____ Task material

(* ===== verification/Scripts.v ===== *)
(** * The scripts run in the page

    The functions [src/src/index.js] passes to [executeScript]: each reads
    (and two of them write) [window.PUSH_TESTING_SERVICE]. *)

From stdpp Require Import base option list strings gmap pretty sorting.
From S2P Require Import Prelude JsValue Driver.

Local Open Scope Z_scope.
Local Open Scope promise_scope.

(** A script that reads a field of [window.PUSH_TESTING_SERVICE]: a
    [TypeError] when the harness object is [undefined]. *)
Definition on_harness (field : string) (f : harness -> jsval * harness) : script :=
  fun w =>
    match PUSH_TESTING_SERVICE w with
    | Some h => let '(v, h') := f h in (Resolved v, Window (Some h'))
    | None => (Rejected (TypeError JUndefined field), w)
    end.

(** [window.PUSH_TESTING_SERVICE && window.PUSH_TESTING_SERVICE.loaded] *)
Definition script_loaded : script :=
  fun w =>
    match PUSH_TESTING_SERVICE w with
    | Some h => (Resolved (JBool (loaded h)), w)
    | None => (Resolved JUndefined, w)
    end.

(** [window.PUSH_TESTING_SERVICE.start()] *)
Definition script_start : script :=
  on_harness "start" (fun h =>
    (JUndefined,
     Harness (loaded h) true (swRegistered h) (subscription h) (receivedMessages h))).

(** [typeof window.PUSH_TESTING_SERVICE.swRegistered !== 'undefined'] *)
Definition script_swRegistered_defined : script :=
  on_harness "swRegistered" (fun h =>
    (JBool (bool_decide (typeof (swRegistered h) ≠ "undefined")), h)).

(** [window.PUSH_TESTING_SERVICE.swRegistered] *)
Definition script_swRegistered : script :=
  on_harness "swRegistered" (fun h => (swRegistered h, h)).

(** [typeof window.PUSH_TESTING_SERVICE.subscription !== 'undefined'] *)
Definition script_subscription_defined : script :=
  on_harness "subscription" (fun h =>
    (JBool (bool_decide (typeof (subscription h) ≠ "undefined")), h)).

(** [window.PUSH_TESTING_SERVICE.subscription] *)
Definition script_subscription : script :=
  on_harness "subscription" (fun h => (subscription h, h)).

(** [window.PUSH_TESTING_SERVICE.receivedMessages.length > 0] *)
Definition script_has_messages : script :=
  on_harness "receivedMessages" (fun h =>
    (JBool (bool_decide (0 < length (receivedMessages h))%nat), h)).

(** Read the received messages and clear them. *)
Definition script_drain : script :=
  on_harness "receivedMessages" (fun h =>
    let messages := receivedMessages h in
    (JArr (JStr <$> messages),
     Harness (loaded h) (started h) (swRegistered h) (subscription h) [])).


(** * Properties *)

Section script_facts.
Implicit Types (w : window) (h : harness).

Lemma on_harness_defined field f h :
  on_harness field f (Window (Some h)) = (Resolved (f h).1, Window (Some (f h).2)).
Proof. unfold on_harness. simpl. by destruct (f h). Qed.

Lemma on_harness_undefined field f :
  on_harness field f (Window None) = (Rejected (TypeError JUndefined field), Window None).
Proof. reflexivity. Qed.

(** A script never stays pending. *)
Lemma on_harness_settles field f w : (on_harness field f w).1 <> Pending.
Proof. destruct w as [[h|]]; [by rewrite on_harness_defined | done]. Qed.

(** The loaded test is falsy until the harness object exists and says it
    has loaded, and it does not touch the page. *)
Lemma script_loaded_truthy w v w' :
  script_loaded w = (Resolved v, w') ->
  w' = w /\ (truthy v = true <-> exists h, PUSH_TESTING_SERVICE w = Some h /\ loaded h = true).
Proof.
  unfold script_loaded. destruct (PUSH_TESTING_SERVICE w) as [h|]; intros [= <- <-].
  - split; [done|]. simpl. split; [eauto | by intros (? & [= <-] & ?)].
  - split; [done|]. simpl. split; [done | by intros (? & ? & ?)].
Qed.

(** The message test is true exactly when the buffer is not empty. *)
Lemma script_has_messages_truthy h :
  script_has_messages (Window (Some h)) =
  (Resolved (JBool (bool_decide (receivedMessages h <> []))), Window (Some h)).
Proof.
  unfold script_has_messages. rewrite on_harness_defined. simpl. do 3 f_equal.
  apply bool_decide_ext. destruct (receivedMessages h); simpl.
  - split; [lia | done].
  - split; [done | lia].
Qed.

(** Draining returns the whole buffer, in order, and leaves it empty: each
    message is handed over once. *)
Lemma script_drain_spec h :
  script_drain (Window (Some h)) =
  (Resolved (JArr (JStr <$> receivedMessages h)),
   Window (Some (Harness (loaded h) (started h) (swRegistered h) (subscription h) []))).
Proof. reflexivity. Qed.

Lemma script_drain_twice h w' v :
  script_drain (Window (Some h)) = (Resolved v, w') ->
  (script_drain w').1 = Resolved (JArr []).
Proof. by intros [= <- <-]. Qed.

Lemma script_start_started h w' v :
  script_start (Window (Some h)) = (Resolved v, w') ->
  exists h', PUSH_TESTING_SERVICE w' = Some h' /\ started h' = true /\
    receivedMessages h' = receivedMessages h.
Proof. intros [= <- <-]. by eexists. Qed.

(** A script that only reads the harness object leaves the page as it
    is. *)
Lemma on_harness_reads field (val : harness -> jsval) w :
  (on_harness field (fun h => (val h, h)) w).2 = w.
Proof. unfold on_harness. by destruct w as [[h|]]. Qed.

End script_facts.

________

▸ **Work request**: The response consists of the lines above that contain "Scope".

▸ **Written reply**:
Local Open Scope Z_scope.
Local Open Scope promise_scope.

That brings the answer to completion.